En provenance de l’équipe MG-GB et âgé de 27 ans, Cipollini avait déjà un beau palmarès au compteur, avec des victoires sur le Giro et le Tour et dans les classiques du Nord comme Gand-Wevelgem, le GP de l’E3 ou le Scheldeprijs. Mais chez Saeco, il prendra une autre dimension qui le rendra un des coureurs les plus charismatiques et « bankable » de l’histoire du cyclisme. Dès son arrivée, l’équipe est construite autour de lui afin de remporter un maximum de sprints, surtout dans les grands tours. Cipo est un sprinter puissant qui adore être parfaitement lancé dans les longues lignes droites finales. Les dirigeants de l’équipe lui construisent alors un train de première classe afin de ne rien laisser au hasard et rentabiliser au maximum les qualités de son homme de pointe. La Saeco n’a pas inventé le concept du train pour lancer les sprinters, la Faema de Rik Van Looy dans les années ‘50 et ’60 ou la T.I. Raleigh au service de Jan Raas entre les années ’70 er ’80 avaient déjà mis en place cette stratégie pour aborder les derniers kilomètres, mais la Saeco perfectionna le concept afin d’en faire une machine parfaite. Six ou sept coureurs de l’équipe prenaient la tête du peloton dans les derniers kilomètres en imprimant un rythme infernal empêchant toute attaque, avant de lancer le sprinter dans la dernière ligne droite. Une machine collective au service d’un leader, pour la victoire de l’équipe. Giuseppe Calcaterra, Biagio Conte, Pavel Padrnos, Eros Poli ou Mario Scirea faisaient partie du train rouge de Mario Cipollini. Silvio Martinello d’abord, Salvatore Commesso et Gian Matteo Fagnini ensuite, étaient les derniers hommes du train, ceux censés déposer le leader le plus près possible de la ligne d’arrivée afin qu’il puisse finaliser le travail. L’équipe révolutionna le sprint mondial à cette époque, et si aujourd’hui on voit les teams de sprinters former des trains dans les derniers kilomètres afin d’essayer de prendre la tête du peloton, c’est en grande partie grâce aux enseignements de la formation de Claudo Corti.

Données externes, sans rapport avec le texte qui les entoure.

(** ** Undo and redo *)

(** An immediate [setState]: the argument is copied, and the copy is
    committed. *)
Lemma setState_safe newState add w :
  handler_safe w -> copy_ok w (state (this w)) -> copy_ok w newState ->
  exists w0 w' next c p d,
    copy newState w = (Ok next, w0) /\
    setState newState add false w = (Ok tt, w') /\
    this w' =
      set_state next (set_prevState p
        (if add
         then set_redoStack [] (set_undoStack (push c (undoStack (this w))) (this w))
         else this w)) /\
    behaviour w' = behaviour w /\ mem w `prefix_of` mem w' /\
    timers w' = timers w /\ now w' = now w /\ timer_seq w' = timer_seq w /\
    trace w' =
      trace w ++
      middleware_trace w0 (prevState (this w)) next (enabledMiddlewares w) ++ d /\
    notifications d = listeners (this w) ++ fired (mem w') next (eventListeners (this w)) /\
    middleware_calls d = [] /\
    (forall t, JSON_view (mem w) newState = Some t -> plain w newState ->
               JSON_view (mem w') next = Some t) /\
    (forall t, JSON_view (mem w) (state (this w)) = Some t -> plain w (state (this w)) ->
       (add = true -> JSON_view (mem w') c = Some t) /\ JSON_view (mem w') p = Some t) /\
    (deepStateComparison (this w) = false ->
       (exists l, next = VRef l) /\ (add = true -> exists l, c = VRef l) /\
       props_of (mem w') next = props_of (mem w) newState).
Proof.
  intros Hs Hc Hn.
  destruct (copy_spec _ _ Hn) as (k & next & Ec & Hl & Vn & _ & Sh).
  set (w0 := set_mem (mem w ++ k) w) in *.
  pose proof (steps_to_alloc w k) as S0. fold w0 in S0.
  assert (Hs0 : handler_safe w0) by exact Hs.
  assert (Hc0 : copy_ok w0 (state (this w0))).
  { eapply (copy_ok_steps w); eauto. }
  assert (Hn0 : copy_ok w0 next).
  { intros D. destruct (Hn D) as [t Ht]. exists t. apply Vn; [exact Ht|]. left. exact D. }
  destruct (applyStateUpdate_safe next add w0 Hs0 Hc0 Hn0)
    as (w' & c & p & d & E & T & B & P & Ti & No & Se & Tr & N & M & V & R).
  exists w0, w', next, c, p, d. split; [exact Ec|].
  split; [unfold setState; rewrite (try_bind_ok _ _ _ _ _ _ Ec), try_ok with (a := tt) (w1 := w'); done|].
  split; [exact T|]. split; [exact B|].
  split; [etrans; [|exact P]; simpl; by apply prefix_app_r|].
  split; [exact Ti|]. split; [exact No|]. split; [exact Se|].
  split; [exact Tr|]. split; [exact N|]. split; [exact M|]. split; [|split].
  - intros t Ht Hp. eapply JSON_view_prefix; [exact P|]. simpl. by apply Vn.
  - intros t Ht Hp. apply V; [|exact Hp]. simpl.
    eapply JSON_view_prefix; [|exact Ht]. by apply prefix_app_r.
  - intros D. destruct (Sh D) as [-> ->]. split; [eauto|]. split; [apply R, D|].
    simpl. destruct P as [k' ->]. simpl.
    rewrite <- app_assoc, lookup_app_r, Nat.sub_diag by reflexivity. reflexivity.
Qed.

Le train rouge permit à Mario Cipollini de dominer le sprint mondial comme rarement quelqu’un l'avait fait avant lui. En huit saisons chez Saeco (1994-2001), il remporta 95 succès, dont 24 étapes au Giro et 11 au Tour de France. Il détient encore aujourd’hui le record de victoires d’étape au tour d’Italie, avec 42 bouquets, et occupe la deuxième place au classement du nombre de victoires d’étapes tous tours confondus, derrière un certain Eddy Merckx.

Mais Mario Cipollini n’était pas simplement un formidable sprinter. Il était une star mondiale. Beau-gosse, latin-lover, grande-gueule mais toujours courtois, excentrique à souhait, il imposa son personnage bien au-delà du monde cycliste. Grâce à sa crinière blonde et bouclée, il devint Le Roi Lion. Grâce à ses victoires et sa domination,  il devint le premier d’une longue liste de Super Mario. Grâce à son charme et sa prestance, il devint Il Magnifico. Il fut le premier coureur à porter des tenues non conformes, comme sa combinaison montrant les muscles humains lors du prologue du Giro 2001, son cuissard « stars & stripes » au Tour 1997 ou son look 100% jaune, vélo compris, arboré après avoir pris la tête du classement général dans la même Grande Boucle de 1997. Des tenues qui lui ont couté quelques amendes, mais qui ont permis de rapporter bien plus en termes de visibilité médiatique et qui sont aujourd’hui devenues des pratiques normalisées. En fait, Cipollini créait le buzz avant même que ce terme n’existe dans le langage courant. Son style, son charisme, sa manière de révolutionner le sprint, son Cannondale CAAD3 couleur rouge Ferrari, un ensemble parfait pour entrer dans la légende.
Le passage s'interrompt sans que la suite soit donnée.